You can hear in that sentence another assumption about the nature of what I think seminary teaching should be. Namely, seminary is not just the transfer of information. Machines can do that. But machines can’t form a man for the pastoral role by being those who, in their teaching, embody that role and model that role and inspire for that role through their active involvement as elder-qualified men in the church.
That’s my belief about what makes for the best seminary teaching. When a student with the pastoral call arrives at the level of seminary preparation, something is different from what was happening in college education and high school education (at least, usually it is). Not only has he moved beyond the adolescent years of transition from boyhood to manhood, but he is now submitting himself to a community of teachers who, by their precept and example, are called to shape his mind and his heart for vocational pastoral ministry.
Inconsistency
One difference between the former influences that shaped the youth and the influence of the seminary is that seminary education is woven throughout with the vocational pastoral viewpoint. Everything is studied, or I think should be studied, with a view to how it may edify the church and advance the gospel through the pastor’s role in the ministry of the church.
Samuel Miller, one of the founders of Princeton Seminary, said, “A professor’s example as a devoted, laborious, faithful minister, was above all else a record of requisite for his successful training of ministers.” Now, this implies that seminary teachers be more than competent historians, competent linguists, competent exegetes, educators, or theologians. The proper demand on the seminary teacher is to be an example, a mentor, a guide, an embodiment of the pastoral office in preparing men to fill the pastoral office.
Therefore, the attempt — this happens, and I’ve documented this; in fact, I’m drawing a lot of what I’m saying from a paper that I wrote back in 1995 about women teaching in our own seminary in my denomination — the attempt to distinguish the seminary teaching role from the pastoral teaching role in such a way that the biblical restriction to men does not apply to the seminary teaching results in a serious inconsistency. That’s my argument.
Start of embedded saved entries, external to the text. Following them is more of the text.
Lemma register_inv n all s i c :
  threads_inv n all s → th_acceptors s !! i = Some (ac_register c) → threads_inv n all (register i s).
Proof.
  intros I Hi. assert (threads_inv n all (set_acceptor i ac_accept s)) as I1.
  { eapply acceptor_inv; try done. intros _ _ Hall Hk Hkn. destruct (ti_woken _ _ _ I i Hall Hk Hkn) as [?|[?|?]]; [congruence..|done]. }
  assert (Forall (eq ac_done) (th_acceptors s) → False) as Hno.
  { intros Hf. by specialize (Forall_lookup_1 _ _ _ _ Hf Hi). }
  pose proof (ti_joined _ _ _ I) as Hj0. destruct I1 as [Hq Ha Hacc Hst Hnp Hr Hw Hj]. split; simpl in *; try done.
  - rewrite length_app. simpl. lia.
  - unfold joined in *. simpl in *. destruct (th_stop s); try done; destruct Hno; apply Hj0.
Qed.

Lemma acceptor_step_inv n all s i s' : threads_inv n all s → acceptor_step i s = Some s' → threads_inv n all s'.
Proof.
  intros I. unfold acceptor_step. destruct (th_acceptors s !! i) as [[|c|c|]|] eqn:Hi; simpl; try done; intros [= <-].
  - destruct (th_stopping s) eqn:Hs; [by eapply acceptor_inv|].
    assert (c ≠ Some pd_poke) as Hc by (intros ->; by apply (ti_no_poke _ _ _ I Hs) in Hi).
    assert (poked s = 0%nat) as Hp.
    { unfold poked. destruct (th_stop s) eqn:Hst; try done; exfalso;
        (assert (th_stopping s = true) as ? by (apply (ti_stopping _ _ _ I); by rewrite Hst)); congruence. }
    eapply acceptor_inv; try done; [destruct c; congruence|by destruct c|rewrite Hp; lia].
  - by eapply register_inv.
Qed.

Lemma stop_step_inv n all ok s s' :
  (all = true → ok = true) → threads_inv n all s → stop_step ok s = Some s' → threads_inv n all s'.
Proof.
  intros Hok I. pose proof I as [Hq Ha Hacc Hst Hnp Hr Hw Hj]. unfold stop_step, poked in *. unfold joined in Hj.
  destruct (th_stop s) as [|i|i|j|] eqn:Hp; simpl in *; try done.
  - intros [= <-]. by split.
  - assert (th_stopping s = true) as Hs by (by apply Hst).
    destruct (th_queues s !! i) as [q|] eqn:Hqi; intros [= <-].
    + split; simpl; destruct ok; simpl; rewrite ?length_insert; try done; try (by rewrite Hs);
        intros k Hall Hk Hkn; [|by specialize (Hok Hall)]. unfold poked in Hk. simpl in Hk. destruct (decide (k = i)) as [->|Hne].
      * right; right. simpl. rewrite list_lookup_insert_eq by by eapply lookup_lt_Some. eexists. split; [done|]. set_solver.
      * change (woken (set_queue i (q ++ [pd_poke]) s) k). eapply woken_queue; [done|set_solver|]. apply Hw; [done|lia|done].
    + apply lookup_ge_None_1 in Hqi. split; simpl; try done.
      * intros k Hall _ Hkn. apply (Hw k); [done|lia..].
      * unfold joined. simpl. intros; lia.
  - destruct (th_acceptors s !! i) as [[]|] eqn:Hai; try done; intros [= <-].
    + split; simpl; try done; try (by rewrite Hst). unfold joined. simpl. intros k Hk.
      destruct (decide (k = i)) as [->|]; [done|]. apply Hj. lia.
    + split; simpl; try done; try (by rewrite Hst). unfold joined. simpl. split; [|intros; lia].
      apply lookup_ge_None_1 in Hai. apply Forall_lookup. intros k a Hk. pose proof (lookup_lt_Some _ _ _ Hk).
      specialize (Hj k ltac:(lia)). congruence.
  - destruct (th_conns s !! j) as [c|] eqn:Hcj; [destruct (ct_done c) eqn:Hd; [|done]|]; intros [= <-].
    + split; simpl; try done; try (by rewrite Hst). unfold joined. simpl. destruct Hj as [? Hj]. split; [done|].
      intros k x Hk Hx. destruct (decide (k = j)) as [->|]; [congruence|]. eapply Hj; [|done]. lia.
    + split; simpl; try done; try (by rewrite Hst). unfold joined. simpl. destruct Hj as [? Hj]. split; [done|]. split; [|done].
      apply lookup_ge_None_1 in Hcj. apply Forall_lookup. intros k x Hx. pose proof (lookup_lt_Some _ _ _ Hx).
      eapply Hj; [|done]. lia.
Qed.
(** ** Rounds *)

Lemma agreed_check_ok t : agreed_check t = true → agreed t (live_replicas t).
Proof.
  unfold agreed_check. intros Hc id id' r r' d Hid Hid' Hr Hr' Hd (s & Hs & He).
  assert (∀ i x, i ∈ live_replicas t → by_id_ t !! i = Some x → In x (live_members t)) as Hin.
  { intros i x Hi Hx. apply list_elem_of_In, list_elem_of_omap. eauto. }
  rewrite forallb_forall in Hc. specialize (Hc r (Hin id r Hid Hr)). rewrite forallb_forall in Hc.
  specialize (Hc r' (Hin id' r' Hid' Hr')). unfold agrees in Hc. apply bool_decide_eq_true in Hc.
  specialize (Hc d s Hs He Hd). unfold is_voided in Hc. unfold voided.
  destruct (journal_ r !! d) as [s0|]; [eauto|done].
Qed.

(** What a round leaves behind. *)
Record round_done (t t' : MemTransport) (caller : peer_id_t) (rr : resolution_result) : Prop := {
  rd_config : same_config t t';
  rd_cluster : cluster_inv t';
  rd_quorum : quorate t (λ id, id ∈ live_replicas t);
  rd_agreed : agreed t (live_replicas t);
  rd_caller : caller ∈ live_replicas t;
  rd_out id : id ∉ live_replicas t → by_id_ t' !! id = by_id_ t !! id;
  rd_floor id r : id ∈ live_replicas t → by_id_ t !! id = Some r →
    resolution_floor t (live_replicas t) ≤ commit_of r;
  rd_live id r : id ∈ live_replicas t → by_id_ t !! id = Some r →
    ∃ r', by_id_ t' !! id = Some r' ∧ commit_of r' = Z.max (commit_of r) (rs_resolved_upto rr) ∧
      ∀ d, journal_ r' !! d =
        if decide (d ∈ range (resolution_floor t (live_replicas t) + 1) (rs_resolved_upto rr))
        then resolved_slot (find_copy t d (live_replicas t) None) (term_of r) (journal_ r !! d)
        else journal_ r !! d;
  rd_empties r' d : by_id_ t' !! caller = Some r' → d ∉ rs_empty_slots rr → d ≤ rs_resolved_upto rr → ¬ voided r' d;
}.

Lemma resolution_done t caller hdr upto res t' :
  cluster_inv t → agreed_check t = true → caller ∈ ids t → request_resolution t caller hdr upto = (res, t') →
  (∃ e, res = Err e) ∧ t' = t ∨ ∃ rr, res = Ok rr ∧ round_done t t' caller rr.
Proof.
  intros I Ha%agreed_check_ok Hid. unfold request_resolution.
  destruct (net_is_up t caller) eqn:Hup; simpl; [|intros [= <- <-]; left; split; [by eexists|done]].
  destruct (negb _); [intros [= <- <-]; left; split; [by eexists|done]|]. intros Hr.
  destruct (resolution_gate t caller (ch_term hdr)) as [live|e] eqn:Hg;
    [|unfold run_resolution in Hr; rewrite Hg in Hr; injection Hr as <- <-; left; eauto].
  unfold resolution_gate in Hg. rewrite Hup in Hg. simpl in Hg.
  case_bool_decide as Hl; [|done]. simpl in Hg. destruct (Z.eqb_spec (ch_term hdr) (term_ t)) as [Ht|]; [|done].
  simpl in Hg. case_decide as Hq; [done|]. apply Nat.nlt_ge in Hq.
  destruct (run_resolution_aux t caller (ch_term hdr) upto I Hup Hl Ht Hq Ha) as (t1 & Hr1 & Hc & I1 & Ho & Hi).
  rewrite Hr in Hr1. injection Hr1 as -> ->. right. eexists. split; [done|].
  assert (caller ∈ live_replicas t) as Hcl.
  { apply elem_of_live. split; [done|]. unfold ids in Hid. apply list_elem_of_fmap in Hid as (m & -> & Hm).
    destruct (cv_registered t I m Hm) as [r Hr0]. exists r. split; [done|].
    unfold net_is_up, replica_for in Hup. by rewrite Hr0 in Hup. }
  split; simpl; try done.
  - by apply live_quorate.
  - intros id r Hin Hrr. assert (∀ id, id ∈ live_replicas t → -1 ≤ lp_commit (peek_of t id)) as Hb.
    { intros i Hil. unfold peek_of, replica_for. destruct (live_registered t i Hil) as [x Hx]. rewrite Hx.
      apply (rv_commit x (proj1 (cv_replicas t I i x Hx))). }
    destruct (resolution_floor_spec t _ Hb) as [_ Hf]. specialize (Hf id Hin). unfold peek_of, replica_for in Hf.
    by rewrite Hrr in Hf.
  - intros id r Hin Hrr. destruct (Hi id r Hin Hrr) as (r' & ? & _ & ? & ?). eauto.
  - intros r' d Hr'. rewrite Hr'. rewrite elem_of_peek_empties. tauto.
Qed.

(** One dLSN in a round: untouched, filled on the live members from one of them, or voided. *)
Inductive round_at (t t' : MemTransport) (floor upto d : Z) : Prop :=
| ra_same :
    ¬ floor < d ≤ upto → (∀ id, slot_at t' id d = slot_at t id d) → round_at t t' floor upto d
| ra_filled c i :
    i ∈ live_replicas t → slot_at t i d = Some c → js_is_empty c = false →
    (∀ id s, id ∈ live_replicas t → slot_at t id d = Some s → js_is_empty s = false) →
    (∀ id, id ∉ live_replicas t → slot_at t' id d = slot_at t id d) →
    (∀ id, id ∈ live_replicas t → slot_at t' id d = Some (default c (slot_at t id d))) →
    round_at t t' floor upto d
| ra_void :
    (∃ i, i ∈ live_replicas t ∧ void_at t d i) ∨ (∀ i, i ∈ live_replicas t → slot_at t i d = None) →
    (∀ id, id ∉ live_replicas t → slot_at t' id d = slot_at t id d) →
    (∀ id, id ∈ live_replicas t → void_at t' d id) → round_at t t' floor upto d.
Lemma acked_write_is_read_witness :
  ∃ rr iovs r' d' w,
    do_read run_member (make_hdr (sy_client run_acked)) 0 0 4 (Mk_sg 4 [[9; 9; 9; 9]]) =
      Some (Ok (rr, Mk_sg 4 iovs), r') ∧
    0 ≤ d' ∧ sy_sent run_later !! d' = Some w ∧ subspan 0 4 (concat iovs) = sent_block 4 w 0.
Proof.
  destruct (acked_write_is_read example_group 0 9 run_client run_start run_write run_acked 0 4
    (Mk_plan_outcome [run_segment] false) (cc_tracker (sy_client run_acked)) 0 [Ok (Mk_lsn_pair 0 0)]
    (default (Mk_read_outcome (Err (ec_craft NO_QUORUM)) 0 None run_client)
       (read (with_tracker (sy_client run_acked) (cc_tracker (sy_client run_acked))) 0 4 (Ok [run_segment]) 0
          [Ok (Mk_lsn_pair 0 0)])) 0 run_overwrite run_later run_member (make_hdr (sy_client run_acked)) run_segment
    (Mk_sg 4 [[9; 9; 9; 9]])) as (rr & iovs & r' & Hr & Hb);
    [exact example_group_inv|by_eval|exact example_no_tails|by_eval|by_eval|vm_compute; reflexivity
    |vm_compute; reflexivity|unfold range_ok; lia|lia|vm_compute; reflexivity|vm_compute; reflexivity
    |vm_compute; reflexivity|vm_compute; reflexivity|vm_compute; reflexivity|by_eval|by_eval|by left|by_eval|by_eval|].
  destruct (Hb 0 0 (Mk_dlsn_slot 0 4 acked)) as (d' & w & Hd & Hs & _ & Hw);
    [vm_compute; split; congruence|vm_compute; reflexivity|done|vm_compute; split; congruence|].
  exists rr, iovs, r', d', w. split_and!; [exact Hr|exact Hd|exact Hs|exact Hw].
Defined.

(** ** A round that a write overtakes

    [run_resolution] looks at every live member's slot and then acts on what it saw; each
    member's lock is released in between. *)

Definition resolution_act (v : bool * option MemJournalSlot) (live : list peer_id_t) (t : MemTransport) (d : Z) :
    MemTransport :=
  match v with
  | (false, Some copy) =>
      foldl (λ t id, match replica_for t id ≫= λ r, peek_slot r d with
                     | Some _ => t
                     | None => on_replica (cold_install_slot d copy) t id
                     end) t live
  | _ => foldl (on_replica (cold_mark_empty d)) t live
  end.
(** * FileOrganizer: the duplicate-file engine and its directory guards

    A shallow embedding of [scripts/doubleterminator.py] (path guard, streaming
    hasher, size/digest grouping, bulk and interactive resolution) and of the
    directory guard of [scripts/sorttofolders.py].

    Conventions of the embedding.
    - Python [str] is [string]; paths handled by the guards are strings, and
      [str.lower] acts on the letters A-Z (the model's strings are sequences
      of 8-bit characters).
    - Python [int] is [Z] (unbounded); a modification time is the [Z] the
      comparison of [os.path.getmtime] values orders by.
    - A [dict] is an association list in insertion order with unique keys
      (Python dicts iterate in insertion order).
    - The scanner and the resolver only ever join a directory path and a
      name a listing returned, so for them a path is the list of its
      components from the root of the tree.
    - The operating system is an explicit [world]: a directory tree, the
      standard input still to be read, and the trace of system calls and
      console output made so far.  A function of the program is a state and
      error monad over it; [except (OSError, IOError)] is [try_except]. *)

From Equations Require Import Equations.
From Stdlib Require Import ZArith List String Ascii Bool Lia Arith.
From Stdlib Require Import Permutation Sorted.
Import ListNotations.

Open Scope string_scope.
Open Scope Z_scope.

(** ** Python strings *)

Module PyStr.

(** [c.lower()] for one character. *)
Definition lower_char (c : ascii) : ascii :=
  let n := nat_of_ascii c in
  if ((65 <=? n)%nat && (n <=? 90)%nat)%bool then ascii_of_nat (n + 32) else c.

(** [s.lower()]. *)
Fixpoint lower (s : string) : string :=
  match s with
  | EmptyString => EmptyString
  | String c s' => String (lower_char c) (lower s')
  end.

(** [s.replace(a, b)] for one-character [a] and [b]. *)
Fixpoint replace_char (a b : ascii) (s : string) : string :=
  match s with
  | EmptyString => EmptyString
  | String c s' => String (if Ascii.eqb c a then b else c) (replace_char a b s')
  end.

(** [s.startswith(p)]. *)
Fixpoint startswith (p s : string) : bool :=
  match p with
  | EmptyString => true
  | String a p' =>
      match s with
      | EmptyString => false
      | String b s' => Ascii.eqb a b && startswith p' s'
      end
  end.

(** [needle in hay] on strings. *)
Fixpoint contains (needle hay : string) : bool :=
  startswith needle hay ||
  match hay with
  | EmptyString => false
  | String _ hay' => contains needle hay'
  end.

(** [s.split(sep)] for a one-character separator: never the empty list. *)
Fixpoint split (sep : ascii) (s : string) : list string :=
  match s with
  | EmptyString => [EmptyString]
  | String c s' =>
      if Ascii.eqb c sep then EmptyString :: split sep s'
      else match split sep s' with
           | [] => [String c EmptyString]
           | w :: ws => String c w :: ws
           end
  end.

(** [sep.join(parts)]. *)
Fixpoint join (sep : string) (parts : list string) : string :=
  match parts with
  | [] => EmptyString
  | [w] => w
  | w :: ws => w ++ sep ++ join sep ws
  end.

(** [x in parts] on a list of strings. *)
Definition mem (x : string) (parts : list string) : bool :=
  existsb (String.eqb x) parts.

(** [parts.index(x)]: position of the first occurrence ([None]: ValueError). *)
Fixpoint index (x : string) (parts : list string) : option nat :=
  match parts with
  | [] => None
  | w :: ws => if String.eqb w x then Some O else option_map S (index x ws)
  end.

(** [c * n] for a character. *)
Fixpoint repeat_char (c : ascii) (n : nat) : string :=
  match n with
  | O => EmptyString
  | S n' => String c (repeat_char c n')
  end.

(** ASCII white space, as [str.strip] removes it. *)
Definition is_space (c : ascii) : bool :=
  let n := nat_of_ascii c in
  (((9 <=? n)%nat && (n <=? 13)%nat) || ((28 <=? n)%nat && (n <=? 32)%nat))%bool.

Fixpoint lstrip (s : string) : string :=
  match s with
  | EmptyString => EmptyString
  | String c s' => if is_space c then lstrip s' else s
  end.

Fixpoint rstrip (s : string) : string :=
  match s with
  | EmptyString => EmptyString
  | String c s' =>
      match rstrip s' with
      | EmptyString => if is_space c then EmptyString else String c EmptyString
      | r => String c r
      end
  end.

(** [s.strip()]. *)
Definition strip (s : string) : string := rstrip (lstrip s).

(** The substring relation [contains] decides. *)
Definition Substring (needle hay : string) : Prop :=
  exists pre post, hay = pre ++ needle ++ post.

End PyStr.

(** ** [posixpath]: the part of the library [os.path.abspath] runs on POSIX *)

Module PosixPath.

Definition slash : ascii := "/"%char.

(** [posixpath.isabs]. *)
Definition isabs (p : string) : bool := PyStr.startswith "/" p.

(** [s.endswith('/')]. *)
Fixpoint ends_with_slash (s : string) : bool :=
  match s with
  | EmptyString => false
  | String c EmptyString => Ascii.eqb c slash
  | String _ s' => ends_with_slash s'
  end.

(** [posixpath.join(a, b)]. *)
Definition join (a b : string) : string :=
  if isabs b then b
  else if (String.eqb a EmptyString || ends_with_slash a)%bool then a ++ b
  else a ++ "/" ++ b.

(** One turn of [normpath]'s loop over the components. *)
Definition normpath_step (initial_slashes : nat) (new_comps : list string)
    (comp : string) : list string :=
  if (String.eqb comp EmptyString || String.eqb comp ".")%bool then new_comps
  else if (negb (String.eqb comp "..")
           || ((initial_slashes =? 0)%nat && (List.length new_comps =? 0)%nat)
           || (negb (List.length new_comps =? 0)%nat
               && String.eqb (last new_comps EmptyString) ".."))%bool
       then (new_comps ++ [comp])%list
       else removelast new_comps.

(** [posixpath.normpath]. *)
Definition normpath (path : string) : string :=
  if String.eqb path EmptyString then "."
  else
    let initial_slashes :=
      if PyStr.startswith "/" path then
        if (PyStr.startswith "//" path && negb (PyStr.startswith "///" path))%bool
        then 2%nat else 1%nat
      else 0%nat in
    let comps := PyStr.split slash path in
    let new_comps := fold_left (normpath_step initial_slashes) comps [] in
    let path := PyStr.join "/" new_comps in
    let path := PyStr.repeat_char slash initial_slashes ++ path in
    if String.eqb path EmptyString then "." else path.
The inconsistency is this: the more one succeeds in distinguishing the seminary teacher from the pastor teacher, the more one fails to provide the kind of seminary education enriched by the modeling of experienced pastor-mentors. In other words, in seeking to justify women teacher-mentors for aspiring pastors, one will be hard put to stress that they’re not in the same category as pastors, and thus, as we believe, out of step with the Scriptures.
A Pastoral Vision
Let me put it another way in the form of a question. If it is unbiblical to have women as pastors, how can it be biblical to have women who function in formal teaching and mentoring capacities to train and fit pastors for the very calling from which the mentors themselves are excluded? I don’t think that works. The issue is always that inconsistency. If you strive to carve up teaching in such a way that it’s suitable for women, it ceases to be suitable as seminary teaching.
“Seminary teachers must be more than competent historians, linguists, exegetes, educators, or theologians.”
So a closing word. The issue, as always, is not the competence of women teachers or intelligence or knowledge or pedagogical skill. It’s never competence! That’s not the issue in the home or in leadership. It’s not the issue in church leadership. It’s not the issue in seminary leadership.
The issue here at the seminary level is largely the nature of the seminary teaching office. What do we aim for it to be? Is it conceived as an example and model and embodiment of pastoral vision, or not? That will lead us in how we staff our seminary faculty.